El otro que hoy amenaza el cosmos es el homosexual, el impuro. El ordenamiento de los estamentos en la sociedad sacerdotal en la que vivió Jesús de Nazaret se hacía en base al valor fundamental de la pureza. Desde la máxima pureza del sumo sacerdote hasta el impuro de los impuros que era el leproso. Este perturbaba absolutamente el orden social, resquebrajaba el cosmos, por lo cual: “Llevará los vestidos rasgados, se cubrirá hasta el bigote e irá despeinado gritando: ‘impuro, impuro’. Todo el tiempo que dure la llaga, quedará impuro. Es impuro y habitará solo”. Es la ley sacerdotal establecida en el Levítico. ¿Qué hace Jesús? Se acerca al leproso, lo toca, con lo cual él también se transforma en impuro según la concepción sacerdotal. Pero en realidad cura al leproso, es decir, lo incorpora a la sociedad, con el cual desaparece la impureza, o mejor, muestra que nunca la hubo. El orden sacerdotal se desploma y se construye un nuevo sentido. Una nueva sociedad.
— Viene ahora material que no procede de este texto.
Definition plan_review_manager : PipelineManager.Manager :=
  {| PipelineManager.state := plan_review_state; PipelineManager.emitted := [] |}.

Definition plan_review : World :=
  world (Some {| stateFile := Some (StateJson (state_to_json plan_review_state));
                 outputsDir := Some {[ "planner" := OutputText "the plan" ]} |}).

End Sample.

(** * Properties *)

(** ** The phase table *)

Section PhaseTable.

Import AgentConfig Spec.

Lemma phase_name_in_order (p : PipelinePhase) : phase_name p ∈ PHASE_ORDER.
Proof. destruct p; unfold PHASE_ORDER; cbn; set_solver. Qed.

Lemma PHASE_ORDER_is_all_phases : PHASE_ORDER = phase_name <$> all_phases.
Proof. reflexivity. Qed.

(** The table of [getNextPhaseAfterApproval] on the nine phases. *)
Lemma next_phase_table :
  getNextPhaseAfterApproval <$> PHASE_ORDER
  = [ "planning"; "plan_review"; "implementing"; "impl_review"; "reviewing";
      "review_done"; "testing"; "completed"; "completed" ].
Proof. reflexivity. Qed.

(** C2, as stated, fails at [idle]: the order of the code starts with
    [idle], so the phase after [idle] is [planning], not [completed]. *)
Lemma C2_idle_is_followed_by_planning :
  getNextPhaseAfterApproval (phase_name idle) = "planning"
  ∧ getNextPhaseAfterApproval (phase_name idle) ≠ "completed".
Proof. split; [reflexivity | discriminate]. Qed.

(** C2, amended: for every string [p], [getNextPhaseAfterApproval p] is the
    element immediately following [p] in the order
    [idle, planning, plan_review, implementing, impl_review, reviewing,
    review_done, testing, completed], and [completed] when [p] is the last
    element or does not occur in it. *)
Theorem C2_next_phase_follows_PHASE_ORDER (p : string) :
  PHASE_ORDER = [ "idle"; "planning"; "plan_review"; "implementing";
                  "impl_review"; "reviewing"; "review_done"; "testing";
                  "completed" ]
  ∧ getNextPhaseAfterApproval p
    = default "completed" (successor_in PHASE_ORDER p).
Proof.
  split; [reflexivity |].
  unfold getNextPhaseAfterApproval, Js.indexOf, PHASE_ORDER.
  cbn [Js.indexOf_from successor_in].
  repeat match goal with
         | |- context [bool_decide (?x = p)] =>
             destruct (decide (x = p)) as [<- | ?];
             [ reflexivity
             | rewrite !(bool_decide_eq_false_2 (x = p)) by assumption ]
         end.
  reflexivity.
Qed.

(** C6, as stated, fails at [reviewing]: a phase that is not one of the
    four retried ones maps to itself, so [reviewing] is returned for the
    input [reviewing]. *)
Lemma C6_reviewing_maps_to_itself :
  getRetryPhase (phase_name reviewing) = "reviewing".
Proof. reflexivity. Qed.

(** C6, amended: [getRetryPhase] maps plan_review to planning and
    impl_review, review_done and testing to implementing, and every other
    string to itself; it never returns testing, and it returns reviewing
    only for the input reviewing. *)
Theorem C6_retry_phase (p : string) :
  getRetryPhase "plan_review" = "planning"
  ∧ getRetryPhase "impl_review" = "implementing"
  ∧ getRetryPhase "review_done" = "implementing"
  ∧ getRetryPhase "testing" = "implementing"
  ∧ (p ∉ ["plan_review"; "impl_review"; "review_done"; "testing"] →
     getRetryPhase p = p)
  ∧ getRetryPhase p ≠ "testing"
  ∧ (getRetryPhase p = "reviewing" → p = "reviewing").
Proof.
  repeat split; try reflexivity; unfold getRetryPhase;
    repeat case_bool_decide; subst; try done.
  all: intros Hp; exfalso;
    repeat (apply not_elem_of_cons in Hp as [? Hp]); congruence.
Qed.
Lemma signature_slug_is_empty_witness :
  exists st',
    createLink ThemeRouter callable [] 4 initial 0 2 =
    Ok ("interface.Handler.html", st').
Proof.
  destruct (signature_slug_is_empty ThemeRouter callable [] 4 initial 2 1)
    as (_ & _ & H); [reflexivity|lia| |reflexivity|].
  - apply (signatures_more _ _ 2 1); [lia|reflexivity|reflexivity|].
    constructor.
  - destruct H as [_ H]; [reflexivity|].
    apply (H 0 "index.html" "interface.Handler.html"); reflexivity.
Defined.

(** ** Distinct document names *)

(** Strings without the character [sep] that are followed by [sep] are
    determined by the whole. *)
Lemma split_first (sep : ascii) (a b r r' : string) :
  Str.all (fun c => negb (bool_decide (c = sep))) a = true ->
  Str.all (fun c => negb (bool_decide (c = sep))) b = true ->
  a +:+ String sep r = b +:+ String sep r' -> a = b /\ r = r'.
Proof.
  revert b. induction a as [|c a IH]; intros [|c' b] Ha Hb H.
  - by inversion H.
  - inversion H; subst. simpl in Hb.
    by rewrite bool_decide_eq_true_2 in Hb.
  - inversion H; subst. simpl in Ha.
    by rewrite bool_decide_eq_true_2 in Ha.
  - change (String c (a +:+ String sep r) = String c' (b +:+ String sep r'))
      in H.
    inversion H; subst. simpl in Ha, Hb.
    apply andb_prop in Ha as [_ Ha]. apply andb_prop in Hb as [_ Hb].
    destruct (IH b Ha Hb) as [-> ->]; done.
Qed.

Lemma not_split (sep : ascii) (a b r : string) :
  Str.all (fun c => negb (bool_decide (c = sep))) a = true ->
  a <> b +:+ String sep r.
Proof.
  intros Ha ->. rewrite all_app in Ha. apply andb_prop in Ha as [_ Ha].
  simpl in Ha. by rewrite bool_decide_eq_true_2 in Ha.
Qed.

Lemma length_app_string (a b : string) :
  String.length (a +:+ b) = String.length a + String.length b.
Proof.
  induction a as [|c a IH]; [done|].
  change (String c a +:+ b) with (String c (a +:+ b)). simpl. by rewrite IH.
Qed.

Lemma app_inj_tail_string (a b c : string) : a +:+ c = b +:+ c -> a = b.
Proof.
  revert b. induction a as [|x a IH]; intros [|y b] H; [done| | |].
  - apply (f_equal String.length) in H.
    rewrite !length_app_string in H. simpl in H. lia.
  - apply (f_equal String.length) in H.
    rewrite !length_app_string in H. simpl in H. lia.
  - change (String x (a +:+ c) = String y (b +:+ c)) in H.
    inversion H; subst. f_equal. by apply IH.
Qed.

Lemma all_impl (p q : ascii -> bool) (s : string) :
  (forall c, p c = true -> q c = true) ->
  Str.all p s = true -> Str.all q s = true.
Proof.
  intros Hpq. induction s as [|c s IH]; simpl; [done|].
  intros [Hc Hs]%andb_prop. by rewrite Hpq, IH.
Qed.

Lemma safeSegment_no_slash (s : string) :
  safeSegment s = true ->
  Str.all (fun c => negb (bool_decide (c = "/"%char))) s = true.
Proof.
  unfold safeSegment. intros [H _]%andb_prop. revert H. apply all_impl.
  intros c Hc. case_bool_decide; [subst; done|done].
Qed.

(** [join] loses nothing of a non-empty list of segments without
    slashes. *)
Lemma join_inj (l1 l2 : list string) :
  l1 <> [] -> l2 <> [] ->
  Forall (fun s => safeSegment s = true) l1 ->
  Forall (fun s => safeSegment s = true) l2 ->
  Str.join "/" l1 = Str.join "/" l2 -> l1 = l2.
Proof.
  revert l2. induction l1 as [|x l1 IH]; intros l2 Hn1 Hn2 H1 H2 H; [done|].
  destruct l2 as [|y l2]; [done|].
  apply Forall_cons in H1 as [Hx H1]. apply Forall_cons in H2 as [Hy H2].
  apply safeSegment_no_slash in Hx, Hy.
  destruct l1 as [|x' l1], l2 as [|y' l2].
  - simpl in H. by subst.
  - exfalso. revert H. by apply not_split.
  - exfalso. symmetry in H. revert H. by apply not_split.
  - change (x +:+ String "/" (Str.join "/" (x' :: l1)) =
            y +:+ String "/" (Str.join "/" (y' :: l2))) in H.
    apply split_first in H as [-> H]; [|done..].
    f_equal. by apply IH.
Qed.

Lemma toKindString_no_dot (k : ReflectionKind) :
  Str.all (fun c => negb (bool_decide (c = "."%char))) (toKindString k) = true.
Proof. by destruct k. Qed.

Lemma toKindString_inj (k1 k2 : ReflectionKind) :
  toKindString k1 = toKindString k2 -> k1 = k2.
Proof. destruct k1, k2; (done || discriminate). Qed.

Section Names.
Variable R : RouterClass.
Variable t : Tree.

Lemma fileName_inj (x y : Reflection) :
  fileName t x = fileName t y ->
  kind (t x) = kind (t y) /\ safeName t x = safeName t y.
Proof.
  unfold fileName. intros H.
  change (toKindString (kind (t x)) +:+ String "." (safeName t x +:+ ".html")
          = toKindString (kind (t y)) +:+
            String "." (safeName t y +:+ ".html")) in H.
  apply split_first in H as [Hk Hs]; [|apply toKindString_no_dot..].
  split; [by apply toKindString_inj|by eapply app_inj_tail_string].
Qed.

Lemma fileName_not_index (x : Reflection) : fileName t x <> "index.html".
Proof.
  unfold fileName. intros H.
  change (toKindString (kind (t x)) +:+ String "." (safeName t x +:+ ".html")
          = "index" +:+ String "." "html") in H.
  apply split_first in H as [Hk _]; [|apply toKindString_no_dot|done].
  by destruct (kind (t x)).
Qed.

Lemma walk_lineage (n r : Reflection) (l : list Reflection) :
  lineage t n l r ->
  forall fuel parts, length l < fuel ->
    getDocumentName_loop t fuel n parts =
    Ok (r, (rev (safeName t <$> l) ++ parts)%list).
Proof.
  induction 1 as [r Hp|n p l r Hp Hl IH]; intros fuel parts Hlt;
    (destruct fuel as [|fuel]; [simpl in Hlt; lia|]); simpl; rewrite Hp.
  - done.
  - rewrite IH by (simpl in Hlt; lia).
    by rewrite <- app_assoc.
Qed.

(** The name of the document of an owner, by the list of its ancestors. *)
Lemma getDocumentName_lineage (fuel : nat) (a r : Reflection)
    (l : list Reflection) :
  lineage t a l r -> isProject t r = true -> length l < fuel ->
  hasOwnDocument R t a = true ->
  getDocumentName R t fuel a =
  Ok (Str.join "/"
        (if isDirectory R t a
         then rev (safeName t <$> l) ++ ["index.html"]
         else rev (safeName t <$> tail l) ++ [fileName t a])%list).
Proof.
  intros Hl Hr Hlt Ha. unfold getDocumentName, _getReflectionWithDocument.
  destruct fuel as [|k]; [lia|]. rewrite owner_self by done.
  cbn [bind]. rewrite (walk_lineage a r l Hl) by done.
  cbn [bind fst snd]. rewrite Hr. cbn [negb]. fold (isDirectory R t a).
  rewrite app_nil_r. destruct (isDirectory R t a) eqn:Hd; [done|].
  do 3 f_equal. destruct Hl as [r Hp|a p l r Hp Hl].
  - unfold isDirectory in Hd. rewrite Hr in Hd.
    by rewrite orb_true_r in Hd.
  - cbn [fmap list_fmap rev tail]. by rewrite removelast_last.
Qed.

Lemma lineage_top_inv (n r : Reflection) : lineage t n [] r -> n = r.
Proof. by inversion 1. Qed.

(** Two different reflections below one root whose ancestors have the same
    safe names, level by level: somewhere two different children of one
    parent have the same safe name; they are the two reflections, or each
    is the parent of an ancestor of one of them. *)
Lemma same_names_clash (a r : Reflection) (la : list Reflection) :
  lineage t a la r ->
  forall b lb,
    lineage t b lb r -> a <> b ->
    safeName t <$> la = safeName t <$> lb ->
    exists x y p,
      x <> y /\ parent (t x) = Some p /\ parent (t y) = Some p /\
      safeName t x = safeName t y /\
      ((x = a /\ y = b) \/
       exists ca cb,
         ancestor t a ca /\ parent (t ca) = Some x /\
         ancestor t b cb /\ parent (t cb) = Some y).
Proof.
  induction 1 as [r Hp|a pa la r Hp Hl IH]; intros b lb Hb Hne Hnames.
  - destruct lb; [|done]. apply lineage_top_inv in Hb. congruence.
  - destruct Hb as [r Hpb|b pb lb r Hpb Hlb]; [done|].
    injection Hnames as Hab Hrest.
    destruct (decide (pa = pb)) as [->|Hpne].
    + exists a, b, pb. repeat split; auto.
    + destruct (IH pb lb Hlb Hpne Hrest)
        as (x & y & p & Hxy & Hx & Hy & Hs & Hwhere).
      exists x, y, p. repeat split; try done. right.
      destruct Hwhere as [[-> ->]|(ca & cb & Hca & Hcax & Hcb & Hcby)].
      * exists a, b. repeat split; (constructor || done).
      * exists ca, cb. repeat split; (by econstructor) || done.
Qed.

Lemma linked_ownersLinked : linked t -> ownersLinked R t.
Proof. intros H c p Hp _. by apply H. Qed.

Hypothesis owners_linked : ownersLinked R t.
Hypothesis policy_consistent : downwardConsistent R t.

Lemma owner_ancestors (a c : Reflection) :
  ancestor t a c -> hasOwnDocument R t a = true ->
  hasOwnDocument R t c = true.
Proof. induction 1; eauto. Qed.

Lemma parent_of_owner_is_directory (c x : Reflection) :
  parent (t c) = Some x -> hasOwnDocument R t c = true ->
  isDirectory R t x = true.
Proof.
  intros Hp Hc.
  destruct (owners_linked c x Hp Hc) as (Hcont & cs & Hcs & Hin).
  unfold isDirectory, _anyChildrenHaveOwnDocument. rewrite Hcont, Hcs.
  apply orb_true_intro. left. apply existsb_exists.
  exists c. split; [by apply list_elem_of_In|done].
Qed.

End Names.


Lemma safe_names_safe (t : Tree) (l : list Reflection) :
  Forall (fun s => safeSegment s = true) (rev (safeName t <$> l)).
Proof.
  apply Forall_rev, Forall_fmap, Forall_forall. intros x _.
  apply _getSafeFilename_safe.
Qed.


Lemma overloaded_linked : ownersLinked ThemeRouter overloaded.
Proof.
  intros c p. unfold isContainer.
  destruct c as [|[|[|[|[|[|c]]]]]]; simpl; intros [= <-] Hc; try done;
    (split; [done|]); eexists; (split; [reflexivity|]);
    apply list_elem_of_In; simpl; auto.
Qed.

Lemma overloaded_consistent : downwardConsistent ThemeRouter overloaded.
Proof.
  intros c p. destruct c as [|[|[|[|[|[|c]]]]]]; simpl; intros [= <-]; done.
Qed.

Lemma overloaded_apart : ownersApart ThemeRouter overloaded.
Proof.
  intros x y p Hxy.
  destruct x as [|[|[|[|[|[|x]]]]]], y as [|[|[|[|[|[|y]]]]]]; simpl;
    try done; intros [= <-] [=] Hx Hy; try done; right; done.
Qed.


(** * Further properties of the router *)

(** ** The two partitions of the children *)

Lemma filter_partition {A} (f : A -> bool) (l : list A) :
  List.filter (fun x => negb (f x)) l ++ List.filter f l ≡ₚ l.
Proof.
  induction l as [|x l IH]; simpl; [done|].
  destruct (f x); simpl.
  - rewrite <- Permutation_middle. by constructor.
  - by constructor.
Qed.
Para Bergoglio y su Dios, el homosexual es el pagano, el musulmán, el valdense, el albigense, en una palabra, el hereje que amenaza a la familia, a la sociedad, esto es, al cosmos en que nuestra vida tiene sentido. Por ello ordena a su tropa ponerse en orden de combate. Es la “guerra de Dios”.
* Teólogo. Filósofo, profesor consulto de la Facultad de Ciencias Sociales (UBA).